Russian non-ferrous metal manufacturers have export prospects
“Russia has a strong position on this market: our country is a major global manufacturer of non-ferrous metals. According to Bloomberg, Rusal ranked second by aluminum output in 2018, after Aluminum Corporation of China, while Norilsk Nickel ranked the world’s fifth producer of refined nickel, and refined copper manufacturers occupied the fifth position. Russia ranks the world’s sixth aluminum exporter with a market share of 3.4%.
North America and the European Union are the main markets for aluminum exports. The global aluminum market situation is not the most favorable: over the first nine months of 2019, the growth of global demand for primary metal practically dipped to zero much because of the slowing down industrial production, including low demand for cars.
The EU will continue to increase aluminum consumption in the car and transport machine building sectors: Bloomberg expects metal consumption in these areas to rise by 10% within the next five to ten years.
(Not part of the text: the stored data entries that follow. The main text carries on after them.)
(** * Football tracker: match acquisition, reconciliation, cache and scheduler

    A shallow embedding of the renderer process of the application
    (the third document of [src/main.js]: [mapFDStatusToShort],
    [loadTodaysMatches], [resetDailyState], [startAutoRefresh] and its
    inner functions [adjustInterval], [scheduleKickoffRefresh], [tick]).

    Module-level variables become fields of a record that is threaded
    through the functions; the transport, the clock and the date
    formatting of the host are inputs of each call; what the code shows
    on screen and requests from the network is collected in a trace.

    Property reads on object literals follow the prototype chain.  That is
    written out for [STATUS_MAP], which is read at a string the provider
    chooses.  The two last-known maps are read and written at match ids
    only, and a match id never is a name of [Object.prototype]
    ([matchId_not_inherited]), so they are finite maps of own properties.

    One call of an [async] function is one transition: what other handlers
    could do to the variables while the call awaits the network is not
    part of the model. *)

From Stdlib Require Import ZArith Bool List Lia.
From Stdlib Require Import Ascii String DecimalString DecimalPos.
From stdpp Require Import base option list strings gmap fin_maps.

Local Open Scope Z_scope.
Local Open Scope string_scope.

(** ** JavaScript values the code manipulates *)

(** A field of a parsed JSON object: absent ([undefined]), [null], or a
    value. *)
Inductive nullable (A : Type) : Type :=
| Undefined
| Null
| Val (a : A).
Arguments Undefined {A}.
Arguments Null {A}.
Arguments Val {A} a.

(** [x == null] *)
Definition is_nullish {A} (x : nullable A) : bool :=
  match x with
  | Val _ => false
  | _ => true
  end.

(** [x || d] on a string-valued field: the empty string is falsy. *)
Definition str_or (x : nullable string) (d : string) : string :=
  match x with
  | Val s => if String.eqb s "" then d else s
  | _ => d
  end.

(** Truthiness of a number-valued field: [0] is falsy. *)
Definition truthy_num (x : nullable Z) : option Z :=
  match x with
  | Val z => if Z.eqb z 0 then None else Some z
  | _ => None
  end.

(** [String(n)] for an integer [n], as in template literals and property
    keys: decimal digits with a leading minus sign for negatives (the
    integers the provider uses as ids are far below the size at which
    JavaScript switches to exponent notation). *)
Definition num_to_string (z : Z) : string :=
  NilZero.string_of_int (Z.to_int z).

(** [String(x)] of a string-valued field. *)
Definition field_to_string (x : nullable string) : string :=
  match x with
  | Undefined => "undefined"
  | Null => "null"
  | Val s => s
  end.

(** The names every object literal inherits from [Object.prototype].  A
    property read [o[k]] on a plain object finds them when [o] has no own
    property [k]; each of them is a function or an object, hence truthy. *)
Definition Object_prototype_names : list string :=
  [ "constructor"; "__defineGetter__"; "__defineSetter__"; "hasOwnProperty";
    "__lookupGetter__"; "__lookupSetter__"; "isPrototypeOf";
    "propertyIsEnumerable"; "toString"; "valueOf"; "__proto__";
    "toLocaleString" ].

Definition is_inherited (k : string) : bool :=
  existsb (String.eqb k) Object_prototype_names.

(** A value found where the code expects a status: a string, or the
    object inherited from [Object.prototype] under the given name. *)
Inductive StatusVal : Type :=
| SStr (s : string)
| SProto (name : string).

Global Instance StatusVal_eq_dec : EqDecision StatusVal.
Proof. solve_decision. Defined.

(** [!v] negated: truthiness of a status value. *)
Definition status_truthy (v : StatusVal) : bool :=
  match v with
  | SStr s => negb (String.eqb s "")
  | SProto _ => true
  end.

(** [v === 'NS'] *)
Definition is_NS (v : StatusVal) : bool :=
  match v with
  | SStr s => String.eqb s "NS"
  | SProto _ => false
  end.

(** ** Status normalizer *)

(** [const STATUS_MAP = { IN_PLAY: 'LIVE', ... }]: the own properties. *)
Definition STATUS_MAP : gmap string string :=
  list_to_map
    [ ("IN_PLAY", "LIVE"); ("PAUSED", "HT"); ("FINISHED", "FT");
      ("POSTPONED", "PST"); ("CANCELED", "CANC"); ("SUSPENDED", "SUSP") ].

(** [STATUS_MAP[status]]: own property first, then the prototype. *)
Definition STATUS_MAP_get (key : string) : option StatusVal :=
  match STATUS_MAP !! key with
  | Some s => Some (SStr s)
  | None => if is_inherited key then Some (SProto key) else None
  end.

(** [function mapFDStatusToShort(status) { return STATUS_MAP[status] || 'NS'; }] *)
Definition mapFDStatusToShort (status : nullable string) : StatusVal :=
  match STATUS_MAP_get (field_to_string status) with
  | Some v => if status_truthy v then v else SStr "NS"
  | None => SStr "NS"
  end.

(** The short codes the renderer knows (the keys of [STATUS_CLASS]). *)
Definition canonical_statuses : list string :=
  [ "LIVE"; "HT"; "FT"; "PST"; "CANC"; "SUSP"; "NS" ].

Definition is_canonical (v : StatusVal) : bool :=
  match v with
  | SStr s => existsb (String.eqb s) canonical_statuses
  | SProto _ => false
  end.

(** ** Raw provider matches and canonical matches *)

(** [m.homeTeam], [m.awayTeam] *)
Record Team : Type := {
  team_id : nullable Z;
  team_name : nullable string;
  team_crest : nullable string
}.

(** One element [m] of [data.matches], with the fields the code reads.
    Provider ids and scores are integers. *)
Record RawMatch : Type := {
  m_id : nullable Z;
  m_homeTeam : nullable Team;
  m_awayTeam : nullable Team;
  m_score_fullTime_home : nullable Z;   (* m.score?.fullTime?.home *)
  m_score_fullTime_away : nullable Z;   (* m.score?.fullTime?.away *)
  m_status : nullable string;
  m_utcDate : nullable string;
  m_competition_name : nullable string  (* m.competition?.name *)
}.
According to its forecast, consumption of aluminum by North America’s car industry will grow by 36.8% to an average amount of 248 kilograms per vehicle by 2025. Nonetheless, exports to the United States are currently facing significant trade restrictions imposed by the U.S. president’s policy of returning key production facilities to the national territory.
The Philippines and Indonesia are the world’s biggest suppliers of nickel ore. Russia ranks the world’s third largest exporter of nickel with a market share of 10.2%. In the first nine months of the year, Russian exports of nickel and nickel products increased by 11.5% compared to the relevant period of 2018. An important competitive advantage of Russian nickel is its purity: storage batteries are using nothing but pure refined nickel instead of stainless steel or ferronickel made in Indonesia and China.
Russian copper exports went up 10-11% in 2017-2018, and dipped by 9.3% year-on-year in the first nine months of this year. Russia controls 3.3% of the market (the world’s 7th position), yet Russian manufacturers have a potential for further enlargement of exports on condition of expanding and modernizing domestic production facilities.”